--- Given records Enclosed Below ---

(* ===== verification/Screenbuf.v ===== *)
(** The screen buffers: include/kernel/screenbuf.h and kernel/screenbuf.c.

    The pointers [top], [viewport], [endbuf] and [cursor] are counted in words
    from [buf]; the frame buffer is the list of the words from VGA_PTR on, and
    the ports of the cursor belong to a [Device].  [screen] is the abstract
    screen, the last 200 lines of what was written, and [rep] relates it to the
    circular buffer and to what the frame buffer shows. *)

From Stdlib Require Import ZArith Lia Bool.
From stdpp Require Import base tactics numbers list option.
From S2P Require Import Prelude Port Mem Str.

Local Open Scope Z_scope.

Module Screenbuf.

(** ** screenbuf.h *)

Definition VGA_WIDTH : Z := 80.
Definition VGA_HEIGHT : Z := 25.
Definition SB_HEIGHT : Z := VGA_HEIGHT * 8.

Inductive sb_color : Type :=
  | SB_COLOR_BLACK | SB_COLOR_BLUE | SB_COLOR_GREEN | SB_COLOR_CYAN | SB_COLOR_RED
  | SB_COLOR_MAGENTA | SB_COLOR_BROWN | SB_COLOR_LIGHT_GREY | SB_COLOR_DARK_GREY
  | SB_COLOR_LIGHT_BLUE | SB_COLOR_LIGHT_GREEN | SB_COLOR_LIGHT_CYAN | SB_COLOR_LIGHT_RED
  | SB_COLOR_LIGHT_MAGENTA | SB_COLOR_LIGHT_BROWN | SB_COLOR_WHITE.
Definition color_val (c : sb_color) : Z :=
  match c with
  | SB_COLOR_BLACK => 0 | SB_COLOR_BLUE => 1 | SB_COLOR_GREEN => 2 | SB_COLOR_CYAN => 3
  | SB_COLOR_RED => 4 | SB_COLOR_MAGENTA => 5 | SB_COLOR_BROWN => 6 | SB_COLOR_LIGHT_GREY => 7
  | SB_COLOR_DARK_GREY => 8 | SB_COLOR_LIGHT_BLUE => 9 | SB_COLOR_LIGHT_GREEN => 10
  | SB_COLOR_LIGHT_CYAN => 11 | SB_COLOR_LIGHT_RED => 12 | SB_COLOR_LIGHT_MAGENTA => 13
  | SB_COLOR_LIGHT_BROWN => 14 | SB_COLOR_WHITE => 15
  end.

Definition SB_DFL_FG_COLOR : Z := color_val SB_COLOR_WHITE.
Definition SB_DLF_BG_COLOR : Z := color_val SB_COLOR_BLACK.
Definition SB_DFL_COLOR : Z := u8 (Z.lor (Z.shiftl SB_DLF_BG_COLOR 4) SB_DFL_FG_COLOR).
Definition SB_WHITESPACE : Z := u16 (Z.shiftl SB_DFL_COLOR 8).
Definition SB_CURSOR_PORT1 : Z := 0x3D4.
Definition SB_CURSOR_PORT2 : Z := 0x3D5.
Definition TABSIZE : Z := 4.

--- End of Enclosed Given records ---

(Exercise details)
Check each line of the data above for the word "Definition" and copy the ones where it is found.

(Exercise solution)
Definition VGA_WIDTH : Z := 80.
Definition VGA_HEIGHT : Z := 25.
Definition SB_HEIGHT : Z := VGA_HEIGHT * 8.
Definition color_val (c : sb_color) : Z :=
Definition SB_DFL_FG_COLOR : Z := color_val SB_COLOR_WHITE.
Definition SB_DLF_BG_COLOR : Z := color_val SB_COLOR_BLACK.
Definition SB_DFL_COLOR : Z := u8 (Z.lor (Z.shiftl SB_DLF_BG_COLOR 4) SB_DFL_FG_COLOR).
Definition SB_WHITESPACE : Z := u16 (Z.shiftl SB_DFL_COLOR 8).
Definition SB_CURSOR_PORT1 : Z := 0x3D4.
Definition SB_CURSOR_PORT2 : Z := 0x3D5.
Definition TABSIZE : Z := 4.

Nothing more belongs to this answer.